About the book [from the GoodReads page]

Before. Miles "Pudge" Halter's whole existence has been one big nonevent, and his obsession with famous last words has only made him crave the "Great Perhaps" (François Rabelais, poet) even more. Then he heads off to the sometimes crazy, possibly unstable, and anything-but-boring world of Culver Creek Boarding School, and his life becomes the opposite of safe. Because down the hall is Alaska Young. The gorgeous, clever, funny, sexy, self-destructive, screwed-up, and utterly fascinating Alaska Young, who is an event unto herself. She pulls Pudge into her world, launches him into the Great Perhaps, and steals his heart.

After. Nothing is ever the same.

My thoughts:

Once I read the brilliant ‘The Fault in Our Stars’ by John Green, I was eager to pick up another book by the author. Someone suggested ‘Looking for Alaska’ and I jumped at the chance. Though this book is not in the league of ‘The Fault in Our Stars’, it is certainly a good read. I started, finished and reviewed this book in a single day, despite my limited reading hours. That itself tells a lot about it.

Miles Halter’s life has been ordinary and uneventful until he moves from Florida to Alabama to join Culver Creek Boarding School. There he makes friends with the brainy and brawny Chip Martin [called ‘Colonel’ by everyone, who is his roommate], the witty Takumi, and the unpredictable Alaska Young [‘the hottest girl in all of human history’, as Miles puts it]. From that time onwards, Miles' life is a maze of attending classes, studying, playing pranks, smoking cigarettes, drinking booze; while also falling in love with Alaska.

Each one of them has a talent. Miles likes to learn the last lines of famous people. Colonel is good at memorizing things, especially about countries, their capitals, population, etc. Takumi is a rapper, while Alaska just likes being an enigma. She is moody, without feeling the need to explain herself. Alaska claims to be in love with his boyfriend Jake, but she is often flirty with Miles.

The book is in 2 parts – Before and After [of an event]. The story begins at ‘One Hundred and Thirty Six Days Before’ and ends at ‘One Hundred and Thirty Six Days After’, and everything is in-between - excitement, curiosity, love, friendship, trust, guilt, love, loss.

Well, in short, the book was emotional, funny and sometimes also philosophical. It will appeal to you if you like Young Adults genre – the vulnerabilities, the innocence, the mischief and the beauty of young love.

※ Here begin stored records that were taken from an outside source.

(** * MyUrls: the short-link lifecycle engine of [main.go]

    A shallow embedding of the POST /short and GET /:shortKey handlers,
    [longToShort], [shortToLong], [renew] and [generate], over a model of
    the Redis commands they issue, followed by the properties of the
    engine that the specification states. *)

From Stdlib Require Import ZArith NArith Ascii String List Lia Bool.
From stdpp Require Import gmap strings list fin_maps.

Local Open Scope string_scope.
Local Open Scope list_scope.
Local Open Scope Z_scope.

(** ** Go's [int] *)

(** [int] is 64 bits wide on the platforms the service is built for;
    arithmetic wraps around in two's complement. *)
Module GoInt.

Definition min_int : Z := - 2 ^ 63.
Definition max_int : Z := 2 ^ 63 - 1.

Definition wrap (z : Z) : Z := (z + 2 ^ 63) mod 2 ^ 64 - 2 ^ 63.

Definition add (a b : Z) : Z := wrap (a + b).
Definition mul (a b : Z) : Z := wrap (a * b).

Definition in_range (z : Z) : bool := (min_int <=? z) && (z <=? max_int).

End GoInt.

(** ** [encoding/base64]: [StdEncoding.DecodeString] *)

(** Go's standard decoder, which the repository calls and does not
    define.  The handler decodes the [longUrl] form field and throws the
    error away, so what matters is which bytes the decoder hands back
    next to an error: every quantum completed before the corrupt
    position. *)
Module Base64.

Definition encodeStd : string :=
  "ABCDEFGHIJKLMNOPQRSTUVWXYZabcdefghijklmnopqrstuvwxyz0123456789+/".

Definition padChar : ascii := "="%char.

Fixpoint index_of (c : ascii) (s : string) (i : N) : option N :=
  match s with
  | EmptyString => None
  | String d s' => if Ascii.eqb c d then Some i else index_of c s' (i + 1)%N
  end.

(** [decodeMap[in]]; [None] stands for the 0xff entries. *)
Definition decodeMap (c : ascii) : option N := index_of c encodeStd 0%N.

Definition is_newline (c : ascii) : bool :=
  Ascii.eqb c "010"%char || Ascii.eqb c "013"%char.

Fixpoint skip_newlines (src : list ascii) : list ascii :=
  match src with
  | c :: rest => if is_newline c then skip_newlines rest else src
  | [] => []
  end.

Definition byte_of (n : N) : ascii := ascii_of_N (N.land n 255).

(** The tail of [decodeQuantum]: [dlen] sextets (the rest of [dbuf] is
    zero) give [dlen - 1] bytes. *)
Definition quantum_bytes (dbuf : list N) : list ascii :=
  let val := N.lor (N.lor (N.shiftl (nth 0 dbuf 0%N) 18)
                          (N.shiftl (nth 1 dbuf 0%N) 12))
                   (N.lor (N.shiftl (nth 2 dbuf 0%N) 6) (nth 3 dbuf 0%N)) in
  firstn (length dbuf - 1)
    [byte_of (N.shiftr val 16); byte_of (N.shiftr val 8); byte_of val].

Inductive CorruptInputError := corrupt_input.

(** [Decode]'s loop over [decodeQuantum], on the unread input [src],
    the sextets [dbuf] of the quantum under way and the bytes [out]
    written so far. *)
Fixpoint decode (src : list ascii) (dbuf : list N) (out : list ascii)
  : list ascii * option CorruptInputError :=
  match src with
  | [] =>
      match dbuf with
      | [] => (out, None)
      | _ :: _ => (out, Some corrupt_input)
      end
  | c :: rest =>
      match decodeMap c with
      | Some v =>
          let dbuf' := dbuf ++ [v] in
          if (length dbuf' =? 4)%nat
          then decode rest [] (out ++ quantum_bytes dbuf')
          else decode rest dbuf' out
      | None =>
          if is_newline c then decode rest dbuf out
          else if negb (Ascii.eqb c padChar) then (out, Some corrupt_input)
          else
            match length dbuf with
            | 0%nat | 1%nat => (out, Some corrupt_input)
            | 2%nat =>
                match skip_newlines rest with
                | [] => (out, Some corrupt_input)
                | c2 :: rest2 =>
                    if negb (Ascii.eqb c2 padChar) then (out, Some corrupt_input)
                    else
                      match skip_newlines rest2 with
                      | [] => (out ++ quantum_bytes dbuf, None)
                      | _ :: _ => (out ++ quantum_bytes dbuf, Some corrupt_input)
                      end
                end
            | _ =>
                match skip_newlines rest with
                | [] => (out ++ quantum_bytes dbuf, None)
                | _ :: _ => (out ++ quantum_bytes dbuf, Some corrupt_input)
                end
            end
      end
  end.
(** * MK DOCX to PDF Converter v2.1: a shallow embedding and its properties

    The script [MK_script_docx_to_pdf_2.1.py] lists the [.docx] files of the
    folder it lives in, starts Microsoft Word through COM, exports every file
    to PDF and prints progress text.

    The development has three layers.
    - The Python library functions the script calls ([os.path], [fnmatch],
      [glob], float arithmetic, [print], exceptions) are modelled in the
      modules [Str], [OsPath], [Fnmatch], [Glob], [PyFloat] and [Py].
    - The script's own functions keep their names: [ensure_pywin32],
      [list_docx_files], [convert_all_docx_in_folder], [print_intro], [main].
    - The theorems come last.

    Modelling conventions.
    - A string is a [string] of 8-bit characters.  [os.path.normcase] on
      Windows lowers the ASCII letters only.
    - The outside world is two records of answers.  [world] holds the
      folder, pip, the importer and what Word answers to the calls the script
      guards with a handler (the two imports, the pip call, [Documents.Open],
      [ExportAsFixedFormat], [Close]).  [host] holds the answers of the calls
      the script leaves unguarded: [CoInitialize], [DispatchEx], the write to
      [Visible], [Quit], [CoUninitialize] and [input].  Every one of these
      calls may raise.  A run is a pure function of both records and yields
      the list of [event]s it performed together with its [result].
    - The functions that make unguarded calls are written in the module
      [Run] for any host.  [ensure_pywin32], [word_session],
      [convert_all_docx_in_folder] and [main] outside the module are the runs
      on [host_returns], the host whose unguarded calls all return; the
      theorems about the loop, the reports and discovery are stated on them,
      the theorems about the release of Word and about the way a run ends on
      [Run] and any host.
    - [print] and [glob.glob] return normally.  An exception raised by Word
      is an instance of [Exception] and is represented by its text [str(e)].
    - [OsPath] does not set the drive of a Windows path apart, and [Glob]
      takes the directory part of a pattern literally; the comments of
      [OsPath.split], [OsPath.join] and [Glob.glob] say on which paths they
      are Python's functions, and [Glob.has_magic] and [folder_path] are the
      conditions the theorems carry where that matters. *)

From Stdlib Require Import ZArith List String Ascii Bool Lia.
From Stdlib Require Import DecimalString Floats.SpecFloat.
Import ListNotations.
Lemma trim_split (s : jsstring) :
  exists l r, blank l /\ blank r /\ s = l ++ trim s ++ r.
Proof.
  destruct (trimStart_split s) as [l [Hl Hs]].
  destruct (trimEnd_split (trimStart s)) as [r [Hr Ht]].
  exists l, r. repeat split; try assumption.
  unfold trim. rewrite <- Ht. exact Hs.
Qed.

Lemma trim_head (s : jsstring) c t :
  trim s = c :: t -> is_whitespace c = false.
Proof.
  unfold trim. destruct (trimStart s) as [|d u] eqn:Hd.
  - discriminate.
  - pose proof (trimStart_head _ _ _ Hd) as Hw.
    rewrite trimEnd_cons by exact Hw. intros [= <- _]. exact Hw.
Qed.

Lemma trim_last (s : jsstring) t c :
  trim s = t ++ [c] -> is_whitespace c = false.
Proof. unfold trim. apply trimEnd_last. Qed.

End TrimFacts.

(* ===================================================================== *)
(** ** Bit-level facts about modes *)
(* ===================================================================== *)

Section ModeBits.

Import SetExecutable.

Lemma ToInt32_congr (x : Z) : ToInt32 x mod 2 ^ 32 = x mod 2 ^ 32.
Proof.
  unfold ToInt32. rewrite Zminus_mod_idemp_l. f_equal. lia.
Qed.

Lemma ToInt32_low_bits (x i : Z) :
  0 <= i < 32 -> Z.testbit (ToInt32 x) i = Z.testbit x i.
Proof.
  intros Hi.
  rewrite <- (Z.mod_pow2_bits_low (ToInt32 x) 32 i) by lia.
  rewrite <- (Z.mod_pow2_bits_low x 32 i) by lia.
  rewrite ToInt32_congr. reflexivity.
Qed.

Lemma ToInt32_small (x : Z) : - 2 ^ 31 <= x < 2 ^ 31 -> ToInt32 x = x.
Proof.
  intros Hx. unfold ToInt32. rewrite Z.mod_small by lia. lia.
Qed.
(** * TfStage: the base class of the TensorFlow Lite post-processing stages

    A shallow embedding of [post_processing_stages/tf_stage.cpp] and the
    properties of it that the design document states.

    - [CInt]: the C++ [int], [unsigned int] and [size_t] arithmetic the stage uses.
    - [Colour]: [TfStage::yuvToRgb], the YUV420 crop and conversion.
    - [Layout]: the planes of a YUV420 frame and the window of it that
      [yuvToRgb] returns.
    - [Stage]: the object, [Read], [initialise] and [Configure].
    - [Sched]: [Process], [runInference] and [Stop] as an interleaving
      semantics over frame threads and asynchronous inference tasks.
    - [Progress]: who holds the mutexes, the work that is left, and what
      an execution has published and written. *)

From Stdlib Require Import ZArith Lia String.
From Stdlib Require Import PrimFloat FloatOps SpecFloat Uint63.
From stdpp Require Import base list.

Local Open Scope Z_scope.

(** ** C++ integer arithmetic *)

Module CInt.

Definition INT_MIN : Z := - 2 ^ 31.
Definition INT_MAX : Z := 2 ^ 31 - 1.

Definition in_int (z : Z) : Prop := INT_MIN <= z <= INT_MAX.

(** Two's-complement reduction to 32 bits.  Signed overflow is undefined in
    C++; the model gives it the value the target hardware computes, and the
    theorems that depend on a product say when it fits. *)
Definition wrap (z : Z) : Z := (z + 2 ^ 31) mod 2 ^ 32 - 2 ^ 31.
(** The state of the fetch loop: [metricMap], the server, and
    [stats.zipperRequests]. *)
Record fetchState := FetchState {
  metricMap : metricMapT;
  srv : server C;
  zipperRequests : Z
}.

Definition addFindCacheHit (s : server C) : server C :=
  let m := Metrics s in
  Server (queryCache s) (findCache s)
    (Counters (Requests m) (RequestCacheHits m) (FindRequests m)
       (FindCacheHits m + 1) (RenderRequests m))
    (zipperLog s).

(** [Metrics.FindRequests.Add(1)] and the call [Zipper.Find(query)]. *)
Definition callFind (query : string) (s : server C) : option GlobResponse * server C :=
  let m := Metrics s in
  (zipperFind X (zipperLog s) query,
   Server (queryCache s) (findCache s)
     (Counters (Requests m) (RequestCacheHits m) (FindRequests m + 1)
        (FindCacheHits m) (RenderRequests m))
     (zipperLog s ++ [CallFind query])).

(** [Metrics.RenderRequests.Add(1)] and the call [Zipper.Render]. *)
Definition callRender (path : string) (from until : Z) (s : server C)
    : option metricData * server C :=
  let m := Metrics s in
  (zipperRender X (zipperLog s) path from until,
   Server (queryCache s) (findCache s)
     (Counters (Requests m) (RequestCacheHits m) (FindRequests m)
        (FindCacheHits m) (RenderRequests m + 1))
     (zipperLog s ++ [CallRender path from until])).

Definition setFindCache (k v : string) (expire : Z) (s : server C) : server C :=
  Server (queryCache s) (set (findCache s) k v expire) (Metrics s) (zipperLog s).

(** The loop over [glob.GetMatches()] that starts one [Zipper.Render] per
    leaf. The goroutines are taken in the order they are started, and their
    results are received from [rch] in that order. *)
Definition renderLeaf (from until : Z)
    (acc : fetchState * list (option metricData)) (m : GlobMatch)
    : fetchState * list (option metricData) :=
  if IsLeaf m then
    let '(r, s) := callRender (Path m) from until (srv acc.1) in
    (FetchState (metricMap acc.1) s (zipperRequests acc.1 + 1), acc.2 ++ [r])
  else acc.

(** The loop [for i := 0; i < leaves; i++] that receives the results:
    [metricMap[mfetch] = append(metricMap[mfetch], r)] for every [r != nil]. *)
Definition collect (mfetch : metricRequest) (mm : metricMapT)
    (r : option metricData) : metricMapT :=
  match r with
  | Some d => <[mfetch := default [] (mm !! mfetch) ++ [d]]> mm
  | None => mm
  end.
(** X20: a new instance picks up what another one wrote. When [setTokens]
    wrote into an empty jar, constructing an instance of the same prefix on
    a non-empty cookie string reporting that jar, in any host (a server
    included), gives an instance with the same three tokens and the boolean
    of the same [persist] flag. *)
Theorem constructor_recovers_setTokens parse add props s h host
    (reported : string) :
  window h = true →
  document_cookie h = [] →
  truthy reported = true →
  parse reported
  = written_cookies (document_cookie (setTokens add props (s, h)).2.2) →
  let created :=
    (new_AuthCookieStorage parse
       (AuthCookieStorageProps.mk (prefix s) (Some reported)) host).2.1 in
  id_token created = Some (SetTokenProps.id_token props)
  ∧ access_token created = Some (SetTokenProps.access_token props)
  ∧ refresh_token created = Some (SetTokenProps.refresh_token props)
  ∧ persist created = Some (Boolean (SetTokenProps.persist props))
  ∧ cookie_string created = Some reported.
Proof.
  intros Hwindow Hempty Htruthy.
  rewrite setTokens_run by done. cbn [snd document_cookie].
  rewrite Hempty, app_nil_l. intros Hjar. cbv zeta.
  rewrite constructor_run by done.
  cbn [fst snd id_token access_token refresh_token persist cookie_string
       with_persist with_refresh_token with_id_token with_access_token
       with_cookie_string].
  rewrite Hjar.
  match goal with
  | |- context [written_cookies ([serialize _ ?i ?o; serialize _ ?a _;
                                  serialize _ ?r _] ++
                                 (if ?keep then _ else _))] =>
      destruct (written_cookies_setTokens (prefix s) i a r o keep)
        as (-> & -> & -> & ->)
  end.
  repeat split. unfold Boolean.
  by destruct (truthy (SetTokenProps.persist props)).
Qed.

Lemma constructor_recovers_setTokens_witness :
  let reported := "app:id_token=T; app:access_token=a; app:refresh_token=r" in
  let created :=
    (new_AuthCookieStorage parse_plain
       (AuthCookieStorageProps.mk "app" (Some reported)) (server 0)).2.1 in
  id_token created = Some "T" ∧ persist created = Some false.
Proof.
  intros reported created. subst created reported.
  destruct (constructor_recovers_setTokens parse_plain add_365
              (tokens_T None) app (browser 0) (server 0)
              "app:id_token=T; app:access_token=a; app:refresh_token=r"
              eq_refl eq_refl eq_refl ltac:(by vm_compute))
    as (Hid & _ & _ & Hpersist & _).
  split; [exact Hid | exact Hpersist].
Defined.
(** [generateTerrainBin(width, height, seed, landThreshold)]; the store
    argument is what [GeneratedParams.get()] returns during the call. *)
Definition generateTerrainBin (this : GeneratedMapLoader) (store : GeneratedParams)
    (width height : nat) (seed : Z) (landThreshold : float) : option (list Z) :=
  let W := Z.of_nat width in
  let H := Z.of_nat height in
  let out := encodeField this store W H seed landThreshold in
  let p := store in
  postProcess (minLandRegionSize p) (minWaterRegionSize p)
              (smoothingRadius (default store (params this)))
              (ridgeAccent (default store (params this)))
              out W H.

(** [generateNations(_defaults)] *)
Definition generateNations (_defaults : list Nation) : list Nation := [].

(** [placeholderThumbnail()] *)
Definition placeholderThumbnail : string :=
  "data:image/png;base64,iVBORw0KGgoAAAANSUhEUgAAAAEAAAABCAQAAAC1HAwCAAAAC0lEQVR42mP8/x8AAoMBgYQJk+UAAAAASUVORK5CYII=".

(** [getMapData(map)]: the outcome and the loader after the call. *)
Definition getMapData (this : GeneratedMapLoader) (store : GeneratedParams)
    (map : string) : option (Outcome MapData * GeneratedMapLoader) :=
  if negb (String.eqb map Generated) then
    Some (Throw ("GeneratedMapLoader only supports GameMapType.Generated, received: " +:+ map),
          this)
  else
    match maps this !! map with
    | Some cached => Some (Return cached, this)
    | None =>
        let p := default store (params this) in
        let seed := seed p in
        mapBin ← generateTerrainBin this store (width p) (height p) seed (landThreshold p);
        map4xBin ← generateTerrainBin this store (width4x p) (height4x p) (seed + 101)
                                     (landThreshold p);
        map16xBin ← generateTerrainBin this store (width16x p) (height16x p) (seed + 202)
                                      (landThreshold p);
        let manifest := {|
          name := "Generated";
          map := {| md_width := width p; md_height := height p;
                    num_land_tiles := countLand mapBin |};
          map4x := {| md_width := width4x p; md_height := height4x p;
                      num_land_tiles := countLand map4xBin |};
          map16x := {| md_width := width16x p; md_height := height16x p;
                       num_land_tiles := countLand map16xBin |};
          nations := generateNations [];
        |} in
        let data := {|
          mapBin := mapBin;
          map4xBin := map4xBin;
          map16xBin := map16xBin;
          manifest := manifest;
          webpPath := placeholderThumbnail;
        |} in
        Some (Return data,
              {| params := params this; maps := <[map := data]> (maps this) |})
    end.

End Generation.

End Loader.

(** ** Notions used by the statements and the proofs *)

(** Decoding a terrain byte, after the bit layout of the buffer. *)
Module Cell.

Definition isLand (c : Z) : bool := Z.testbit c 7.
Definition isShoreline (c : Z) : bool := Z.testbit c 6.
Definition isOcean (c : Z) : bool := Z.testbit c 5.
Definition magnitude (c : Z) : Z := c mod 32.

(** The bytes the generator produces: water is exactly the OCEAN flag, land
    is the IS_LAND flag, possibly SHORELINE, and a magnitude. *)
Definition wellFormed (c : Z) : bool :=
  (c =? 32) || ((128 <=? c) && (c <? 160)) || ((192 <=? c) && (c <? 224)).

(** A pass keeps a cell when the byte stays well formed and stays on its
    side of the land/water divide. *)
Definition keeps (c0 c : Z) : Prop :=
  wellFormed c = true ∧
  Terrain.hasBit (Some c) Terrain.IS_LAND_BIT = Terrain.hasBit (Some c0) Terrain.IS_LAND_BIT.

(** The bit invariants of the specification, on one byte. *)
Definition bitInvariants (c : Z) : Prop :=
  ¬ (isLand c = true ∧ isOcean c = true) ∧
  (isShoreline c = true → isLand c = true) ∧
  (isLand c = false → magnitude c = 0) ∧
  0 ≤ magnitude c ≤ 31.

End Cell.

(** The cells of a [visited] array not yet marked. *)
Definition unvisited (visited : list Z) : nat :=
  length (filter (λ v, v = 0) visited).

(** The cells of a [visited] array that [bfs] has not marked. *)
Definition unmarked (visited : list Z) : nat :=
  length (filter (λ v, v ≠ 1) visited).

(** Every queued cell is inside the grid, unless the grid has no cell. *)
Definition queueOk (width height : Z) (q : list (Z * Z)) : Prop :=
  (width ≤ 0 ∨ height ≤ 0) ∨
  Forall (λ c, Terrain.inBounds width height c.1 c.2 = true) q.

(** The permutation table holds the values 0..255, each once. *)
Definition tableOk (p : list Z) : Prop := p ≡ₚ seqZ 0 256.

(** ** A reference engine

    Series approximations of the three implementation-approximated
    functions, with the special values the language standard fixes. The
    general theorems hold for every [MathLib]; this one instantiates the
    conditional theorems and the worked examples. *)

Module RefMath.

Import Num.
Local Open Scope float_scope.

(** [acc + term * (1 + step + step^2 ...)]-style evaluation of a power
    series: [next k term] is the term after [term]. *)
Fixpoint series (n : nat) (next : float → float → float) (k term acc : float) : float :=
  match n with
  | O => acc
  | S n' => series n' next (k + 1) (next k term) (acc + term)
  end.

Definition cos (x : float) : float :=
  series 30 (λ k term, - term * x * x / ((2 * k + 1) * (2 * k + 2))) 0 1 0.

Definition sin (x : float) : float :=
  series 30 (λ k term, - term * x * x / ((2 * k + 2) * (2 * k + 3))) 0 x 0.

Definition ln2 : float := 0.6931471805599453.

(** Natural logarithm of a positive finite number. *)
Definition ln (x : float) : float :=
  let '(m, e) := Z.frexp x in
  let z := (m - 1) / (m + 1) in
  2 * series 24 (λ k term, term * z * z * (2 * k + 1) / (2 * k + 3)) 0 z 0
  + ofZ e * ln2.

Definition exp (t : float) : float :=
  let k := Math_floor (t / ln2 + 0.5) in
  let r := t - k * ln2 in
  Z.ldexp (series 24 (λ k term, term * r / (k + 1)) 0 1 0) (truncZ k).

(** Whole exponents up to 64 by repeated multiplication: exact whenever
    the powers are binary64 values. *)
Fixpoint powNat (x : float) (n : nat) : float :=
  match n with
  | O => 1
  | S n' => x * powNat x n'
  end.

Definition pow (x y : float) : float :=
  if is_nan y then nan
  else if y =? 0 then 1
  else if is_nan x then nan
  else if y =? 1 then x
  else if x =? 0 then (if 0 <? y then 0 else infinity)
  else if (Math_floor y =? y) && (0 <? y) && (y <=? 64) then powNat x (Z.to_nat (truncZ y))
  else if x <? 0 then nan
  else if is_infinity x then (if 0 <? y then infinity else 0)
  else if is_infinity y then
    (if x =? 1 then nan
     else if (x <? 1) then (if 0 <? y then 0 else infinity)
     else (if 0 <? y then infinity else 0))
  else exp (y * ln x).

Definition engine : MathLib :=
  {| Math_pow := pow; Math_cos := cos; Math_sin := sin |}.

End RefMath.

(** The default configuration on a grid of a single cell per resolution. *)
Definition singleCellParams : GeneratedParams := {|
  octaves := 5;
  lacunarity := 2.0;
  persistence := 0.6;
  landThreshold := 0.46;
  seed := 123456789;
  contrastGamma := 0.8;
  width := 1;
  height := 1;
  width4x := 1;
  height4x := 1;
  width16x := 1;
  height16x := 1;
  minLandRegionSize := 30;
  minWaterRegionSize := 200;
  smoothingRadius := 1;
  ridgeAccent := true;
|}.

(** Two parameter objects agree on the fields the loader takes from the
    injected params. *)
Definition sameInjectedFields (p1 p2 : GeneratedParams) : Prop :=
  seed p1 = seed p2 ∧
  width p1 = width p2 ∧ height p1 = height p2 ∧
  width4x p1 = width4x p2 ∧ height4x p1 = height4x p2 ∧
  width16x p1 = width16x p2 ∧ height16x p1 = height16x p2 ∧
  landThreshold p1 = landThreshold p2 ∧
  contrastGamma p1 = contrastGamma p2 ∧
  smoothingRadius p1 = smoothingRadius p2 ∧
  ridgeAccent p1 = ridgeAccent p2.

(** The default configuration with other octaves, lacunarity, persistence
    and region sizes. *)
Definition otherNoiseParams : GeneratedParams := {|
  octaves := 9;
  lacunarity := 3.0;
  persistence := 0.25;
  landThreshold := 0.46;
  seed := 123456789;
  contrastGamma := 0.8;
  width := 512;
  height := 256;
  width4x := 1024;
  height4x := 512;
  width16x := 2048;
  height16x := 1024;
  minLandRegionSize := 0;
  minWaterRegionSize := 5000;
  smoothingRadius := 1;
  ridgeAccent := true;
|}.

(** The store after [GeneratedParams.set({octaves: 12, lacunarity: 4,
    persistence: 1})]: twelve octaves of equal weight, a speckled field. *)
Definition speckleStore : GeneratedParams := {|
  octaves := 12;
  lacunarity := 4.0;
  persistence := 1.0;
  landThreshold := 0.46;
  seed := 123456789;
  contrastGamma := 0.8;
  width := 512;
  height := 256;
  width4x := 1024;
  height4x := 512;
  width16x := 2048;
  height16x := 1024;
  minLandRegionSize := 30;
  minWaterRegionSize := 200;
  smoothingRadius := 1;
  ridgeAccent := true;
|}.

(** ** Connectivity on the grid *)

Module Grid.

(** The cell [(x, y)] is inside the grid and is land (resp. water). *)
Definition landAt (buf : list Z) (width height : Z) (c : Z * Z) : bool :=
  Terrain.inBounds width height c.1 c.2
  && Terrain.hasBit (JS.rd buf (Terrain.index width c.1 c.2)) Terrain.IS_LAND_BIT.

Definition waterAt (buf : list Z) (width height : Z) (c : Z * Z) : bool :=
  Terrain.inBounds width height c.1 c.2
  && negb (Terrain.hasBit (JS.rd buf (Terrain.index width c.1 c.2)) Terrain.IS_LAND_BIT).

Definition onBorder (width height : Z) (c : Z * Z) : bool :=
  (c.1 =? 0) || (c.1 =? width - 1) || (c.2 =? 0) || (c.2 =? height - 1).

Definition neighbour (c d : Z * Z) : Z * Z := (c.1 + d.1, c.2 + d.2).

(** A 4-connected path through cells that satisfy [ok]. *)
Inductive path (ok : Z * Z → bool) : Z * Z → Z * Z → Prop :=
  | path_here c : ok c = true → path ok c c
  | path_step c d c' :
      ok c = true → d ∈ Terrain.dirs → path ok (neighbour c d) c' → path ok c c'.

(** A water cell belongs to the edge-reachable ocean. *)
Definition reachesBorder (buf : list Z) (width height : Z) (c : Z * Z) : Prop :=
  ∃ b, path (waterAt buf width height) c b ∧ onBorder width height b = true.

(** No neighbour of [c] satisfies [ok]. *)
Definition isolated (ok : Z * Z → bool) (c : Z * Z) : bool :=
  forallb (λ d, negb (ok (neighbour c d))) Terrain.dirs.

End Grid.

(** The injected params of the two worked examples on the speckled field:
    the default ones on 8 x 8 grids, with a land threshold of 0.6 (islands)
    and of 0.545 (lakes). *)
Definition islandParams : GeneratedParams := {|
  octaves := 5;
  lacunarity := 2.0;
  persistence := 0.6;
  landThreshold := 0.6;
  seed := 123456789;
  contrastGamma := 0.8;
  width := 8;
  height := 8;
  width4x := 8;
  height4x := 8;
  width16x := 8;
  height16x := 8;
  minLandRegionSize := 30;
  minWaterRegionSize := 200;
  smoothingRadius := 1;
  ridgeAccent := true;
|}.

Here are a few of my favourite lines quoted from the book:

I’d never been religious. But he told us that religion is important whether or not we believed in one, in the same way that historical events are important whether or not you personally lived through them.”

 “You spend your whole life stuck in the labyrinth, thinking about how you'll escape it one day, and how awesome it will be, and imagining that future keeps you going, but you never do it. You just use the future to escape the present.” 

 “I wanted so badly to lie down next to her on the couch, to wrap my arms around her and sleep. Not fuck, like in those movies. Not even have sex. Just sleep together in the most innocent sense of the phrase. But I lacked the courage and she had a boyfriend and I was gawky and she was gorgeous and I was hopelessly boring and she was endlessly fascinating. So I walked back to my room and collapsed on the bottom bunk, thinking that if people were rain, I was drizzle and she was hurricane.”